The Migrants from Another World (Migrantes de Otro Mundo) project involved a team of more than 40 journalists from over a dozen countries who collaborated to tell the untold story of migrants from Asia and Africa who travel through Latin America each year to reach the United States and Canada. This cross-border investigative collaboration sought to create awareness of this particular migration route, which has remained largely undocumented and invisible, and to help audiences understand the phenomenon of migration as a global process that is about human stories, not just about numbers, isolated tragedies, or nationalist responses. The project, which involved data collection and storytelling, culminated in a website that maps the paths migrants take, the dangers they face, the political hurdles they have to overcome, and the people who profit from trafficking.

Communication Strategies

The investigation was led by María Teresa Ronderos, founder and director of the Latin American Center for Investigative Journalism (CLIP). As she explains, "We called it 'Migrants From Another World' because the project tells the stories of people who travel between five and ten thousand miles to the opposite side of the planet. Once in the Americas, they cross the continent in express buses or planes, in speedboats or rafts, in clandestine taxis or private cars taking hidden routes and tricky shortcuts, always towards the north, to the United States or Canada, like stunned swallows. Often, they cross entire stretches relying only on their legs."

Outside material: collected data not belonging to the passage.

Lemma switch_to_thread_spec s me r target c : cpus s !! me = Some r → tctx s target = Some c → target ≠ 0 →
  state c ≠ TS_READY → (current r ≠ 0 → is_Some (tctx s (current r))) →
  ∃ s', switch_to_thread me target s = Done 0 s' ∧ al s' = al s ∧ ready s' = ready s ∧ history s' = history s ∧
  cpus s' = <[me := switched_cpu target c r]> (cpus s) ∧
  (∀ u, tctx s' u = switched me target r u <$> tctx s u) ∧
  (∀ u, tprev s' u = if decide (u = target) then Some (if decide (target = current r) then THREAD_ITSELF else current r)
                     else tprev s u) ∧
  ∀ u, tvm s' u = tvm s u.
Proof.
  intros Hr Hc Ht0 Ns Hcur. unfold switch_to_thread, switched, switched_cpu.
  destruct (tctx_Some _ _ _ Hc) as (th & Hth & _).
  rewrite (proj2 (Z.eqb_neq target 0)) by done. erewrite bind_Done by reflexivity.
  erewrite bind_Done by (by eapply need_ctx_ok). erewrite bind_Done by (by eapply ctx_of_ok).
  rewrite bool_decide_eq_false_2 by done. erewrite bind_Done by reflexivity.
  erewrite bind_Done by (by eapply current_thread_ok).
  destruct (decide (target = current r)) as [E|N]; [rewrite (proj2 (Z.eqb_eq _ _)) by done|rewrite (proj2 (Z.eqb_neq _ _)) by done].
  - erewrite bind_Done by (by eapply upd_ctx_ok). erewrite bind_Done by (eapply set_prev_ok; by apply with_fold_ctx).
    eexists. split; [reflexivity|]. split_and!; try done.
    + simpl. by rewrite insert_id.
    + intros u. rewrite tctx_put_prev, tctx_put_ctx. case_decide as D; [by subst u|]. by destruct (tctx s u).
    + intros u. rewrite tprev_put_prev by (simpl; rewrite lookup_alter_eq, Hth; by eexists). by rewrite tprev_put_ctx.
    + intros u. by rewrite tvm_put_prev, tvm_put_ctx.
  - erewrite bind_Done by (by eapply upd_ctx_ok). set (s1 := put_ctx target (with_cpuid me) s).
    assert (tctx s1 target = Some (with_cpuid me c)) as H1 by (by apply with_fold_ctx).
    erewrite bind_Done by (by eapply upd_ctx_ok). set (s2 := put_ctx target (with_state TS_RUNNING) s1).
    assert (tctx s2 target = Some (with_state TS_RUNNING (with_cpuid me c))) as H2 by (by apply with_fold_ctx).
    erewrite bind_Done by (by eapply set_prev_ok). set (s3 := put_prev target (current r) s2).
    assert (∀ u, tctx s3 u = if decide (u = target) then Some (with_state TS_RUNNING (with_cpuid me c)) else tctx s u) as H3.
    { intros u. unfold s3, s2. rewrite tctx_put_prev, tctx_put_ctx. case_decide as D; [by rewrite H1|].
      unfold s1. by rewrite tctx_put_ctx, decide_False. }
    destruct (disable_spec s s3 me r (is_user c)) as (s4 & E4 & Et4 & Ea4 & Er4 & Eh4 & Ec4); [by rewrite insert_id|].
    erewrite bind_Done by exact E4.
    assert (∀ u, tctx s4 u = tctx s3 u) as H4 by (intros u; unfold tctx; by rewrite Et4).
    edestruct (switch_tls_spec s s4 me _ (current r) target (with_state TS_RUNNING (with_cpuid me c)) Ec4)
      as (s5 & E5 & Ea5 & Er5 & Eh5 & Ec5 & HT5 & HP5 & HV5); [done|done| |by rewrite H4, H3, decide_True|].
    { intros N0. rewrite H4, H3, decide_False by done. by apply Hcur. }
    erewrite bind_Done by exact E5. simpl in HT5.
    assert (tctx s5 target = Some (with_state TS_RUNNING (with_cpuid me c))) as H5.
    { rewrite HT5, H4, H3, decide_True by done. simpl. by rewrite decide_False by naive_solver. }
    erewrite bind_Done by (by eapply upd_ctx_ok). set (s6 := put_ctx target _ s5).
    erewrite bind_Done. 2: { eapply upd_cpu_ok. simpl. rewrite Ec5. by rewrite lookup_insert_eq. }
    eexists. split; [reflexivity|]. split_and!.
    + simpl. by rewrite Ea5, Ea4.
    + simpl. by rewrite Er5, Er4.
    + simpl. by rewrite Eh5, Eh4.
    + by rewrite (put_cpu_cpus s s6 me _ _ Ec5).
    + intros u. change (tctx (put_cpu me _ s6) u) with (tctx s6 u). unfold s6. rewrite tctx_put_ctx, H5, HT5, H4, H3.
      case_decide as D; [by subst u; rewrite Hc|]. by destruct (tctx s u).
    + intros u. change (tprev (put_cpu me _ s6) u) with (tprev s6 u). unfold s6. rewrite tprev_put_ctx, HP5.
      unfold tprev at 1. rewrite Et4. change (tprev s3 u = if decide (u = target) then Some (current r) else tprev s u).
      unfold s3. rewrite tprev_put_prev by (unfold s2, s1; simpl; rewrite !lookup_alter_eq, Hth; by eexists).
      case_decide; [done|]. unfold s2, s1. by rewrite !tprev_put_ctx.
    + intros u. change (tvm (put_cpu me _ s6) u) with (tvm s6 u). unfold s6. rewrite tvm_put_ctx, HV5.
      unfold tvm at 1. rewrite Et4. change (tvm s3 u = tvm s u). unfold s3, s2, s1. by rewrite tvm_put_prev, !tvm_put_ctx.
Qed.

(** [changes s s' f]: the contexts are mapped by [f], the rest of the threads is
    kept. *)
Definition changes s s' (f : Z → thread_ctx → thread_ctx) : Prop :=
  (∀ u, tctx s' u = f u <$> tctx s u) ∧ (∀ u, tprev s' u = tprev s u) ∧ ∀ u, tvm s' u = tvm s u.

Definition at_thread (t : Z) (f : thread_ctx → thread_ctx) (u : Z) (c : thread_ctx) : thread_ctx :=
  if decide (u = t) then f c else c.

Lemma changes_put_ctx t f s : changes s (put_ctx t f s) (at_thread t f).
Proof.
  split_and!; intros u; [|apply tprev_put_ctx|apply tvm_put_ctx]. rewrite tctx_put_ctx. unfold at_thread.
  case_decide as D; [by subst u|]. by destruct (tctx s u).
Qed.

(** A thread that does not share its scheduling context is the only one charged. *)
Lemma charged_self n c : charged (sc c) n c = with_budget n c.
Proof. unfold charged. by rewrite Z.eqb_refl. Qed.

Lemma charged_cases p n c : charged p n c = c ∨ charged p n c = with_budget n c.
Proof. unfold charged. destruct (_ =? _); auto. Qed.

Lemma set_budget_ok s t c n : tctx s t = Some c → sc c ≠ 0 →
  ∃ s', set_budget t n s = Done tt s' ∧ changes s s' (λ _, charged (sc c) n) ∧ ready s' = ready s ∧ cpus s' = cpus s ∧ al s' = al s.
Proof.
  intros Hc Hsc. exists (with_threads (fmap (on_ctx (charged (sc c) n))) s). unfold set_budget.
  erewrite bind_Done by (by apply ctx_of_ok). rewrite (proj2 (Z.eqb_neq _ 0)) by done. split_and!; try done.
  split_and!; intros u; unfold tctx, tprev, tvm; simpl; rewrite lookup_fmap; by destruct (threads s !! u).
Qed.

Lemma changes_refl s : changes s s (λ _ c, c).
Proof. split_and!; try done. intros u. by destruct (tctx s u). Qed.

Lemma changes_ext s s' f g : (∀ u c, f u c = g u c) → changes s s' f → changes s s' g.
Proof.
  intros H (T & P & V). split_and!; try done. intros u. rewrite T. destruct (tctx s u); [|done]. simpl. by rewrite H.
Qed.

Lemma changes_trans s1 s2 s3 f g : changes s1 s2 f → changes s2 s3 g → changes s1 s3 (λ u c, g u (f u c)).
Proof.
  intros (T1 & P1 & V1) (T2 & P2 & V2). split_and!; intros u; [|congruence|congruence].
  rewrite T2, T1. by destruct (tctx s1 u).
Qed.

Lemma changes_tctx s s' f u c : changes s s' f → tctx s u = Some c → tctx s' u = Some (f u c).
Proof. intros (T & _) H. by rewrite T, H. Qed.

(** ** Lazy FPU

    [want t] is the register file user thread [t] expects.  It is in the
    registers of the one CPU [t] owns, or else in the buffer of [t]; a user
    thread that does not trap owns its CPU, except on CPU [skip], which is about
    to switch. *)
Record fpu_ok (want : Z → Z) (skip : option Z) s : Prop := {
  fo_owner : ∀ d r, cpus s !! d = Some r → fpu_owner r ≠ 0 →
    ∃ c, tctx s (fpu_owner r) = Some c ∧ is_user c = true ∧ fpu_regs r = want (fpu_owner r);
  fo_saved : ∀ t c, tctx s t = Some c → is_user c = true →
    (∀ d r, cpus s !! d = Some r → fpu_owner r ≠ t) → fpu_area c = want t;
  fo_one : ∀ d e r r', cpus s !! d = Some r → cpus s !! e = Some r' → fpu_owner r = fpu_owner r' → fpu_owner r ≠ 0 → d = e;
  fo_use : ∀ d r c, skip ≠ Some d → cpus s !! d = Some r → fpu_trap r = false → tctx s (current r) = Some c → is_user c = true →
    fpu_owner r = current r;
  fo_flag : ∀ d r, cpus s !! d = Some r → fpu_disable r = fpu_trap r;
  fo_null : tctx s 0 = None
}.
(* ===== verification/PolicyRR.v ===== *)
(** * The round-robin policy (kernel/sched/policy_rr.c)

    One ready queue per CPU: [ready s !! c] is [rr_ready_queue[c]].  The locks
    of the queues are taken and released inside each function.  The idle thread
    of CPU [c] is the static [idle_threads[c]], at address [idle c]; it is never
    on a queue. *)

From S2P Require Import Prelude Allocator Sched.

Module RR.

Import Allocator Sched.

Section rr.
Context {A : Type} `{!Allocator A}.
Context (PLAT_CPU_NUM : Z) (idle : Z → Z).
(** [sizeof(struct cap_group)], the block the name of the idle threads is in, and
    the code of the idle threads. *)
Context (SIZEOF_CAP_GROUP : Z) (idle_thread_routine : Z).

Abbreviation MS := (M (sstate A Z)).

Definition __rr_sched_enqueue (t cpu : Z) : MS Z :=
  c <- ctx_of t ;;
  if bool_decide (state c = TS_READY) then ret (- EINVAL)
  else
    upd_ctx t (with_cpuid cpu) ;;
    upd_ctx t (with_state TS_READY) ;;
    list_append t cpu ;;
    ret 0.

(** The affinity is an [s32], the CPU number it is assigned to a [u32]. *)
Definition target_cpu (me : Z) (c : thread_ctx) : Z :=
  if affinity c =? NO_AFF then me else u32 (affinity c).

Definition rr_sched_enqueue (me t : Z) : MS Z :=
  BUG_ON (t =? 0) ;;
  need_ctx t ;;
  c <- ctx_of t ;;
  if type c =? TYPE_IDLE then ret 0
  else
    let cpuid := target_cpu me c in
    if MAX_PRIO <? prio c then ret (- EINVAL)
    else if PLAT_CPU_NUM <=? cpuid then ret (- EINVAL)
    else
      (if negb (cpuid =? me) then save_and_release_fpu me t else ret tt) ;;
      __rr_sched_enqueue t cpuid.

Definition __rr_sched_dequeue (t : Z) : MS Z :=
  c <- ctx_of t ;;
  if bool_decide (state c ≠ TS_READY) then ret (- EINVAL)
  else list_del t ;; upd_ctx t (with_state TS_INTER) ;; ret 0.

Definition rr_sched_dequeue (t : Z) : MS Z :=
  BUG_ON (t =? 0) ;;
  need_ctx t ;;
  c <- ctx_of t ;;
  BUG_ON (type c =? TYPE_IDLE) ;;
  __rr_sched_dequeue t.

(** No other CPU runs between the two tests for an empty queue, so the search is
    not repeated. *)
Definition rr_sched_choose_thread (me : Z) : MS Z :=
  s <- get ;;
  q <- need (ready s !! me) ;;
  match q with
  | [] => ret (idle me)
  | _ =>
      t <- find_next_runnable_thread_in_list me me ;;
      if t =? 0 then ret (idle me)
      else
        r <- __rr_sched_dequeue t ;;
        BUG_ON (negb (r =? 0)) ;;
        ret t
  end.

Definition rr_sched_refill_budget (t n : Z) : MS unit := set_budget t n.

(** The part on the old thread: false when it goes on running. *)
Definition rr_suspend (me old : Z) : MS bool :=
  if old =? 0 then ret true
  else
    need_ctx old ;;
    c <- ctx_of old ;;
    BUG_ON (sc c =? 0) ;;
    BUG_ON (bool_decide (state c ≠ TS_RUNNING) && bool_decide (state c ≠ TS_WAITING)) ;;
    if bool_decide (state c = TS_RUNNING) then
      if 0 <? budget c then ret false
      else
        rr_sched_refill_budget old DEFAULT_BUDGET ;;
        upd_ctx old (with_state TS_INTER) ;;
        r <- rr_sched_enqueue me old ;;
        BUG_ON (negb (r =? 0)) ;;
        ret true
    else ret true.
(** Priorities.  [pbrr_sched_choose_thread] takes off its queue a thread that
    may run, such that no ready thread of this CPU that may run has a higher
    priority, and none of the same priority stands before it; it stops the
    kernel exactly when no ready thread of the CPU may run. *)
Theorem pbrr_choose_ok want skip s me r : pbrr_inv want skip s → cpus s !! me = Some r →
  (pbrr_sched_choose_thread me s = Halt ∧
     ∀ u c, tctx s u = Some c → state c = TS_READY → cpuid c = me → prio c ≤ MAX_PRIO → ¬ runnable s (current r) u) ∨
  ∃ t c s' q, pbrr_sched_choose_thread me s = Done t s' ∧ pbrr_inv want skip s' ∧ tctx s t = Some c ∧ state c = TS_READY ∧
    ready s !! (me, prio c) = Some q ∧ first_runnable s (current r) t q ∧ ready s' = without t <$> ready s ∧
    ∀ u cu, tctx s u = Some cu → state cu = TS_READY → cpuid cu = me → prio cu ≤ MAX_PRIO → runnable s (current r) u → prio cu ≤ prio c.
Proof.
  intros I Hr. pose proof (si_ready _ _ _ _ _ _ (proj1 I)) as R.
  assert (∀ u c, tctx s u = Some c → state c = TS_READY → cpuid c = me → 0 ≤ prio c ∧ ∃ q, ready s !! (me, prio c) = Some q ∧ u ∈ q) as HQ.
  { intros u c Hc Hs Hm. split; [by apply (proj2 I u)|]. destruct (ro_ready _ _ R u c Hc Hs) as (q & Hq & Hu). unfold pkey in Hq. rewrite Hm in Hq. by exists q. }
  unfold pbrr_sched_choose_thread. change (Z.of_nat (Z.to_nat PRIO_NUM)) with 256.
  destruct (choose_from_spec want skip s me r (Z.to_nat PRIO_NUM) I Hr) as
    [[E H]|(t & s' & p & q & E & I' & Hp & Hq & F & H & Er & _ & _)]; [done|left|right].
  - split; [done|]. intros u c Hc Hs Hm Hp. destruct (HQ u c Hc Hs Hm) as (H0 & q & Hq & Hu). apply (H (prio c) q u); [|done|done].
    change (Z.of_nat (Z.to_nat PRIO_NUM)) with (MAX_PRIO + 1). lia.
  - destruct F as (l1 & l2 & El & Hrun & Hl). destruct (ro_in _ _ R (me, p) q t Hq) as (c & Hc & Hs & Hk); [rewrite El; apply elem_of_mid|].
    injection Hk as Hk1 Hk2. subst p. exists t, c, s', q. split_and!; try done; [by exists l1, l2|].
    intros u cu Hcu Hsu Hmu Hpu Hru. destruct (decide (prio cu ≤ prio c)) as [|Hlt]; [done|]. exfalso.
    destruct (HQ u cu Hcu Hsu Hmu) as (H0 & q' & Hq' & Hu). apply (H (prio cu) q' u); [|done|done|done].
    change (Z.of_nat (Z.to_nat PRIO_NUM)) with (MAX_PRIO + 1). lia.
Qed.

(** The same guarantee as for the round-robin policy: [pbrr_sched] keeps the
    invariant, returns 0 with a running current thread, or stops at a [BUG_ON];
    it never accesses memory it should not, provided the affinity and priority
    of the threads are in range. *)
Theorem pbrr_sched_ok want s me r : pbrr_inv want None s → cpus s !! me = Some r →
  pbrr_sched me s = Halt ∨
  ∃ s' r' c', pbrr_sched me s = Done 0 s' ∧ pbrr_inv want None s' ∧ cpus s' !! me = Some r' ∧
    tctx s' (current r') = Some c' ∧ state c' = TS_RUNNING.
Proof.
  intros I Hr. pose proof (pbrr_sched_spec want s me r I Hr) as [H|(n & s' & E & -> & I' & r' & c' & H)]%wph_or; [by left|].
  right. exists s', r', c'. by destruct H as (? & ? & ?).
Qed.

(** The policy keeps the promise. *)
#[export] Instance pbrr_scheduler want : Scheduler pbrr (pbrr_inv want None).
Proof.
  split.
  - intros s [I _]. apply (fo_null _ _ _ (si_fpu _ _ _ _ _ _ I)).
  - intros s me r [I _] Hr. by apply (si_cpu _ _ _ _ _ _ I me r).
  - intros s s' me r r' f [I P] Hr Ec Hr' Er HT Hs Hf. split.
    + apply (sched_inv_same pkey valid_queue N want keyed_pkey s s' me r r' f I Hr); try done.
      intros u x. by destruct (Hf u x) as (? & ? & ? & ? & ?).
    + apply (placed_step s s' f P HT). intros u x. by destruct (Hf u x) as (? & ? & ? & ? & ?).
  - intros s me r t c I Hr Hc Hs Hcur Ht. destruct (pbrr_enqueue_spec want None None s me r t c I Hr Hc) as (n & s' & E & I' & Res & Hc').
    { destruct Hcur as [Hcur|Haff]; [destruct (_ =? _); [done|by right]|]. unfold RR.target_cpu. rewrite Haff, !Z.eqb_refl. done. }
    exists n, s'. split_and!; try done. intros ->. inversion Res as [|s1 q f Hp Hns Hq Hq' HC Hf]; subst.
    exists (λ u x, enqueued t (RR.target_cpu me c) u (f u x)). split; [done|].
    split; [by apply RR.enqueued_keeps|split; intros u x; by apply RR.enqueued_keeps].
  - intros s me r t c s' [I P] Hr Hc Hs E.
    assert (t ≠ 0) as Nt by (intros ->; rewrite (fo_null _ _ _ (si_fpu _ _ _ _ _ _ I)) in Hc; congruence).
    destruct (sched_inv_switch pkey valid_queue N want keyed_pkey None s me r t c I Hr Hc Nt Hs (or_introl eq_refl))
      as (s2 & r2 & c2 & E2 & I2 & _ & _ & _ & _ & _ & HT & _). rewrite E in E2. injection E2 as <-. split; [done|].
    apply (placed_step s s' _ P HT). intros u y. unfold switched. by repeat case_decide.
Qed.

End spec.

(** ** The small system under this policy *)

Module PBRRDemo.

(** The queues of the two CPUs: threads 20 and 30 have priority 10. *)
Definition queues : gmap (Z * Z) (list Z) :=
  list_to_map (((0, 10), [20; 30]) :: (d ← [0; 1]; p ← seqZ 0 256; [((d, p), [])])).
Definition s0 : sstate Z (Z * Z) := Demo.state0 queues.

Lemma demo_queue k : valid_queue 2 k → is_Some (queues !! k).
Proof.
  intros Hk. destruct k as [d p], Hk as [Hd Hp]. simpl in Hd, Hp. unfold MAX_PRIO in Hp. unfold queues. rewrite list_to_map_cons.
  apply lookup_insert_is_Some'. right. exists []. apply elem_of_list_to_map_1'.
  - intros y Hy. apply list_elem_of_bind in Hy as (d' & (p' & Hy & _)%list_elem_of_bind & _). apply list_elem_of_singleton in Hy. by injection Hy.
  - apply list_elem_of_bind. exists d. split; [|assert (d = 0 ∨ d = 1) as [-> | ->] by lia; set_solver].
    apply list_elem_of_bind. exists p. split; [set_solver|]. apply elem_of_seqZ. lia.
Qed.

Lemma demo_pbrr_inv : pbrr_inv 2 Demo.want None s0.
Proof.
  split; [split|].
  - apply ready_ok_check.
    + unfold s0, tctx. simpl ready. simpl threads. check_map.
    + unfold s0. simpl ready. simpl threads. check_map.
  - apply Demo.demo_fpu.
  - exact demo_queue.
  - assert (∀ d r, cpus s0 !! d = Some r → (0 ≤ d < 2) ∧ (current r ≠ 0 → is_Some (tctx s0 (current r)))) as H; [|exact H].
    unfold s0. simpl cpus. check_map.
  - intros t c Hc. destruct (tctx_Some _ _ _ Hc) as (th & Ht & Hth). revert c Hth Hc. revert t th Ht.
    assert (∀ t th, threads s0 !! t = Some th → match ctx th with Some c => 0 ≤ prio c ∧ (affinity c = NO_AFF ∨ 0 ≤ affinity c < 2) | None => True end) as H.
    { unfold s0. simpl threads. check_map. }
    intros t th Ht c Hth _. specialize (H t th Ht). by rewrite Hth in H.
Qed.

End PBRRDemo.
Definition sys_irq_wait (me irq_cap : Z) (is_block : bool) : MK Z :=
  g <- current_group me ;;
  p <- obj_get g irq_cap TYPE_IRQ ;;
  if p =? 0 then ret (- ECAPBILITY)
  else
    r <- on_notific (wait_notific PLAT_CPU_NUM tick_per_us tick ops me (notifc_of p) is_block None) ;;
    obj_put p ;;
    ret r.

Definition sys_irq_ack (me irq_cap : Z) : MK Z :=
  g <- current_group me ;;
  p <- obj_get g irq_cap TYPE_IRQ ;;
  if p =? 0 then ret (- ECAPBILITY)
  else
    irq <- on_ext (s <- get ;; need (intr_vector s !! p)) ;;
    on_ext (plat_ack_irq irq) ;;
    obj_put p ;;
    ret 0.

(** The reference that [obj_get] takes is kept when the call does not return: a
    thread that blocks, and one that switches to the thread it wakes up. *)
Lemma sys_wait_keeps_reference me cap t0 s s1 s2 g notifc e : current_group me s = Done g s1 →
  obj_get g (s32 cap) TYPE_NOTIFICATION s1 = Done notifc s2 → notifc ≠ 0 →
  on_ts (wait_notific PLAT_CPU_NUM tick_per_us tick ops me notifc true None) (Capability.ext s2) = Away e →
  sys_wait me cap true 0 t0 s = Away (Capability.with_ext e s2).
Proof.
  intros E1 E2 Nn E3. unfold sys_wait. erewrite bind_Done by exact E1. erewrite bind_Done by exact E2.
  rewrite (proj2 (Z.eqb_neq _ _) Nn). unfold bind, ret, on_notific, on_ext, zoom. simpl. by rewrite E3.
Qed.

End sys.


(** ** Specification *)

(** What follows a sequence that has been specified. *)
Lemma wph_then {S X Y B} (m0 : M S X) (m : M S Y) (f : Y → M S unit) (k : M S B) Q Q' (s : S) :
  wph (m0 ;; x <- m ;; f x) (λ _, Q') s → (∀ s', Q' s' → wph k Q s') → wph (m0 ;; x <- m ;; f x ;; k) Q s.
Proof.
  unfold wph, bind. destruct (m0 s) as [x s1|x|  | | ]; try done. destruct (m s1) as [y s2|y| | |]; try done.
  destruct (f y s2) as [z s3|z| | |]; try done. intros H HQ. by apply HQ.
Qed.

CLIP had been aware of a number of stories of migrants from Asia and Africa who travelled through Latin America. However, the extent of the migration, the migratory paths, and the personal stories behind the migrations were not well known. The idea was, therefore, to document the extent of the migration, as well as to tell stories of migration along the routes - from beginning to the end. In particular, the project wanted to hear from those who managed to settle in the north and ask them whether it was worth the cost, to find out what happened to those deported or imprisoned, and to put a face and a name to those who died and whose remains lie in unknown places or mass graves by the roadside.

As the stories involved long distances and multiple borders, local journalism, cross-border collaboration, and cross-media alliances were required. The first step was, therefore, to seek partners inside and outside Latin America with the aim of creating alliances with media outlets and journalists at key points in the story. In total, 24 media organisations in 14 countries (including countries of origin such as Cameroon, India, and Pakistan) joined the project, resulting in a collaboration of more than 40 reporters and editors, videographers, photographers, programmers, designers, and artists.

According to Ronderos, there are different ways to create a collaborative research project like this. "In many collaborations, each party takes on its particular country, the story that they assume will interest their audience. In this project, we understood that the collaboration had to be more radical: it cannot be 'I'll do my story,' because in the end you end up with a local story, when what you need is to tell truly transnational stories."

As existing data on migrants were lacking or not readily available, CLIP built its own databases based on input from reporting partners, who made information requests from public databases in their respective countries, and from reports published by different organisations. Through the collection of data, the project estimated, for example, that every year between 13,000 and 24,000 Asian and African migrants and refugees travel this route. The reporting also revealed the expansive nature of some of these journeys, starting in countries as diverse as Cameroon, India, the Democratic Republic of the Congo, Bangladesh, Angola, and Sri Lanka. Project participants worked for nine months in 2020 tracking and reporting stories, setting up databases, and creating multimedia content that could be shared with the world.

The collaboration process involved many meetings and trainings on, for example, digital security. Members of the team also had to agree to the conditions of the project, which set out the editorial responsibilities of each partner and of CLIP as the lead organisation. In addition to the general discussions, there were subgroup meetings for particular stories and meetings for follow-up or to review progress. Throughout the process, there was constant communication through work platforms and chats.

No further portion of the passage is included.